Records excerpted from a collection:
Lemma select_step_ok emission candidates n bv max_size max_cost s c :
  sel_ok emission candidates s -> c ∈ candidates ->
  sel_ok emission candidates (select_step n bv max_size max_cost ctx lookup s c).
Proof.
  intros [Ha Hs Hr Hf Hi] Hc. destruct c as [tx size]. unfold select_step. case_match; [by split|].
  destruct (conflicts tx _) eqn:Econ; [by split|]. pose proof (conflicts_spec _ _ Econ) as Hfree.
  destruct (resolve_boxes _ lookup (tx_inputs tx)) as [ins|] eqn:Ei; [|by split].
  destruct (resolve_boxes _ lookup (default [] _)) as [datas|] eqn:Ed; [|by split]. rewrite Ha in Ei, Ed.
  destruct (validate_single_transaction tx ins datas ctx) as [cost|e] eqn:Ev; cycle 1.
  { split; try done. cbn. apply Forall_app. split; [done|]. apply Forall_singleton. exists (tx, size).
    split_and!; [done..|]. by exists (emission :: (c_tx <$> selected s)), ins, datas, e. }
  destruct (checked_add_u64 _ cost) as [total|]; [|by split]. destruct (total <=? max_cost); [|by split].
  split; cbn [selected invalid_ids available_outputs spent_ids take_tx]; rewrite ?fmap_app; cbn [fmap list_fmap].
  - by rewrite Ha, record_outputs_map.
  - intros id. rewrite app_comm_cons, inputs_of_snoc. unfold record_inputs.
    rewrite elem_of_union, elem_of_list_to_set, elem_of_app, Hs. tauto.
  - unfold costs_of. rewrite fmap_app. apply assembled_app. split; [done|]. cbn [fmap list_fmap assembled].
    split; [|done]. fold (costs_of (selected s)). rewrite costs_of_fst. cbn [c_tx c_cost app]. split; [|by exists ins, datas].
    intros id Hid Hin. by apply (Hfree id Hid), Hs.
  - apply Forall_app. split; [done|]. by apply Forall_singleton.
  - done.
Qed.

Lemma select_ok emission candidates bv max_size max_cost :
  let '(sel, invalid) := select_transactions candidates [emission] ctx bv max_size max_cost lookup in
  assembled [c_tx emission] (costs_of sel) /\ Forall (fun c => (c_tx c, c_size c) ∈ candidates) sel /\
  Forall (fun id => exists c, c ∈ candidates /\ tx_id c.1 = id /\ fails_on_its_boxes c.1) invalid.
Proof.
  unfold select_transactions. set (s0 := foldl commit_tx _ _).
  assert (sel_ok (c_tx emission) candidates s0) as Hs0.
  { split; cbn; try done.
    - unfold record_outputs, outputs_map. cbn. by rewrite app_nil_r.
    - intros id. unfold record_inputs, inputs_of. cbn. rewrite app_nil_r, elem_of_union, elem_of_list_to_set, elem_of_empty. tauto. }
  assert (forall l s, (forall c, c ∈ l -> c ∈ candidates) -> sel_ok (c_tx emission) candidates s ->
    sel_ok (c_tx emission) candidates (foldl (select_step (zlen [emission]) bv max_size max_cost ctx lookup) s l)) as Hl.
  { induction l as [|c l IH]; intros s Hl Hs; [done|]. cbn [foldl]. apply IH.
    - intros c' Hc'. apply Hl. by right.
    - apply select_step_ok; [done|]. apply Hl. by left. }
  destruct (Hl candidates s0 ltac:(done) Hs0) as [_ _ ? ? ?]. done.
Qed.

(** ** The fee transaction and the limits *)

Lemma resolve_mapM (m : gmap (list Z) Box) ids ins :
  mapM (fun id => m !! id) ids = Some ins -> resolve_boxes m lookup ids = Some ins.
Proof.
  revert ins. induction ids as [|id ids IH]; intros ins; cbn [resolve_boxes]; [by intros [= <-]|].
  cbn. destruct (m !! id) as [b|]; [|done]. cbn. destruct (mapM _ ids) as [bs|] eqn:E; [|done]. cbn. intros [= <-].
  by rewrite (IH bs).
Qed.

(** A fee transaction is built over outputs of the block that the block does not spend. *)
Lemma fee_tx_inputs txs height delay pk tx :
  build_fee_tx txs height delay pk = Ok (Some tx) ->
  (forall id, id ∈ tx_inputs tx -> id ∉ inputs_of txs) /\ tx_data_inputs tx = None.
Proof.
  unfold build_fee_tx. destruct (fee_proposition delay) as [tree|]; [|done]. cbn [ok_or result_bind].
  destruct (tree_serialize tree) as [fee_bytes|]; [|done]. cbn [ok_or result_bind].
  pose (bs := fee_boxes txs fee_bytes).
  assert (Forall (fun b => box_id b ∉ inputs_of txs) bs) as Hb.
  { apply Forall_forall. intros b Hb. apply list_elem_of_filter in Hb as [[_ Hb] _].
    unfold block_inputs in Hb. by rewrite elem_of_list_to_set in Hb. }
  fold bs. destruct bs as [|b0 bs']; [done|]. destruct (_ <=? 0); [done|].
  destruct (reward_output_script delay pk) as [script|]; [|done]. cbn [ok_or result_bind].
  destruct (box_value_try_from _) as [value|]; [|done]. cbn [ok_or result_bind].
  destruct (fit_tokens _ _ _ _) as [kept|]; [|done]. cbn [result_bind].
  destruct (build_box _ _ _ _) as [reward|]; [|done]. cbn [ok_or result_bind].
  destruct (new_from_vec _ _) as [tx'|] eqn:E; [|done]. cbn [ok_or result_bind]. intros [= <-].
  apply new_tx_inputs in E as [-> Hd]. split; [|done]. intros id (b & -> & Hin)%list_elem_of_fmap.
  rewrite Forall_forall in Hb. by apply Hb.
Qed.

Lemma usable_fee_spec txs height cfg :
  match usable_fee txs height cfg ctx with
  | (Some tx, cost, size) => runs txs tx cost /\ exists bs, tx_serialize tx = Some bs /\ size = zlen bs
  | (None, cost, size) => cost = 0 /\ size = 0
  end.
Proof.
  unfold usable_fee, measure_fee_tx.
  destruct (build_fee_tx _ _ _ _) as [[tx|]|] eqn:Eb; [|done..]. apply fee_tx_inputs in Eb as [Hin Hd].
  destruct (mapM _ _) as [ins|] eqn:Em; [|done]. cbn [ok_or result_bind].
  destruct (validate_single_transaction tx ins [] ctx) as [cost|] eqn:Ev; [|done].
  unfold serialized_size. destruct (tx_serialize tx) as [bs|] eqn:Es; [|done]. cbn [ok_or result_bind].
  split; [|by exists bs]. split; [done|]. exists ins, []. rewrite Hd. split_and!; [by apply resolve_mapM|done..].
Qed.

Lemma sat_fold {A} (f : A -> Z) l a :
  Forall (fun x => 0 <= f x) l -> 0 <= a <= U64_MAX ->
  foldl (fun acc x => sat_add_u64 acc (f x)) a l = Z.min (a + sum (f <$> l)) U64_MAX /\ 0 <= sum (f <$> l).
Proof.
  intros Hf. revert a. induction Hf as [|x l Hx Hl IH]; intros a Ha; cbn [foldl fmap list_fmap foldr]; [lia|].
  destruct (IH (sat_add_u64 a (f x))) as [-> Hs]; [unfold sat_add_u64; int_unfold; lia|].
  split; [|lia]. unfold sat_add_u64. int_unfold. lia.
Qed.

Definition size_of (tx : Tx) : Z := zlen (default [] (tx_serialize tx)).

(** A costed transaction as the miner makes them. *)
Definition measured (c : CostedTx Tx) : Prop := is_u64 (c_cost c) /\ c_size c = size_of (c_tx c).

Lemma block_cost_exact emission sel fee_cost max :
  measured emission -> Forall measured sel -> 0 <= fee_cost -> max < U64_MAX ->
  block_cost_of emission sel fee_cost <= max ->
  c_cost emission + sum (c_cost <$> sel) + fee_cost <= max.
Proof.
  intros [He _] Hs Hf Hm. unfold block_cost_of.
  destruct (sat_fold c_cost sel (c_cost emission)) as [-> ?]; [|done|].
  - apply (Forall_impl _ _ _ Hs). intros c [[? _] _]. done.
  - unfold sat_add_u64. revert He. int_unfold. lia.
Qed.

Lemma block_size_exact bv emission sel fee_tx fee_size max :
  measured emission -> Forall measured sel -> 0 <= fee_size -> c_size emission <= U64_MAX -> max < U64_MAX ->
  block_size_of bv emission sel fee_tx fee_size <= max ->
  c_size emission + sum (c_size <$> sel) + fee_size +
    block_transactions_overhead bv (1 + zlen sel + (match fee_tx with Some _ => 1 | None => 0 end)) <= max.
Proof.
  intros [_ He] Hs Hf Hu Hm. unfold block_size_of.
  assert (0 <= c_size emission) by (rewrite He; unfold size_of, zlen; lia).
  destruct (sat_fold c_size sel (c_size emission)) as [-> ?]; [|done|].
  - apply (Forall_impl _ _ _ Hs). intros c [_ ->]. unfold size_of, zlen. lia.
  - pose proof (overhead_range bv (1 + zlen sel + (match fee_tx with Some _ => 1 | None => 0 end))).
    unfold sat_add_u64. revert Hu Hm. int_unfold. lia.
Qed.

Work order: Copy out the data above word for word, starting at its first line and ending with the line that contains "split_and!; [done..|]. by".

Your solution:
Lemma select_step_ok emission candidates n bv max_size max_cost s c :
  sel_ok emission candidates s -> c ∈ candidates ->
  sel_ok emission candidates (select_step n bv max_size max_cost ctx lookup s c).
Proof.
  intros [Ha Hs Hr Hf Hi] Hc. destruct c as [tx size]. unfold select_step. case_match; [by split|].
  destruct (conflicts tx _) eqn:Econ; [by split|]. pose proof (conflicts_spec _ _ Econ) as Hfree.
  destruct (resolve_boxes _ lookup (tx_inputs tx)) as [ins|] eqn:Ei; [|by split].
  destruct (resolve_boxes _ lookup (default [] _)) as [datas|] eqn:Ed; [|by split]. rewrite Ha in Ei, Ed.
  destruct (validate_single_transaction tx ins datas ctx) as [cost|e] eqn:Ev; cycle 1.
  { split; try done. cbn. apply Forall_app. split; [done|]. apply Forall_singleton. exists (tx, size).
    split_and!; [done..|]. by exists (emission :: (c_tx <$> selected s)), ins, datas, e. }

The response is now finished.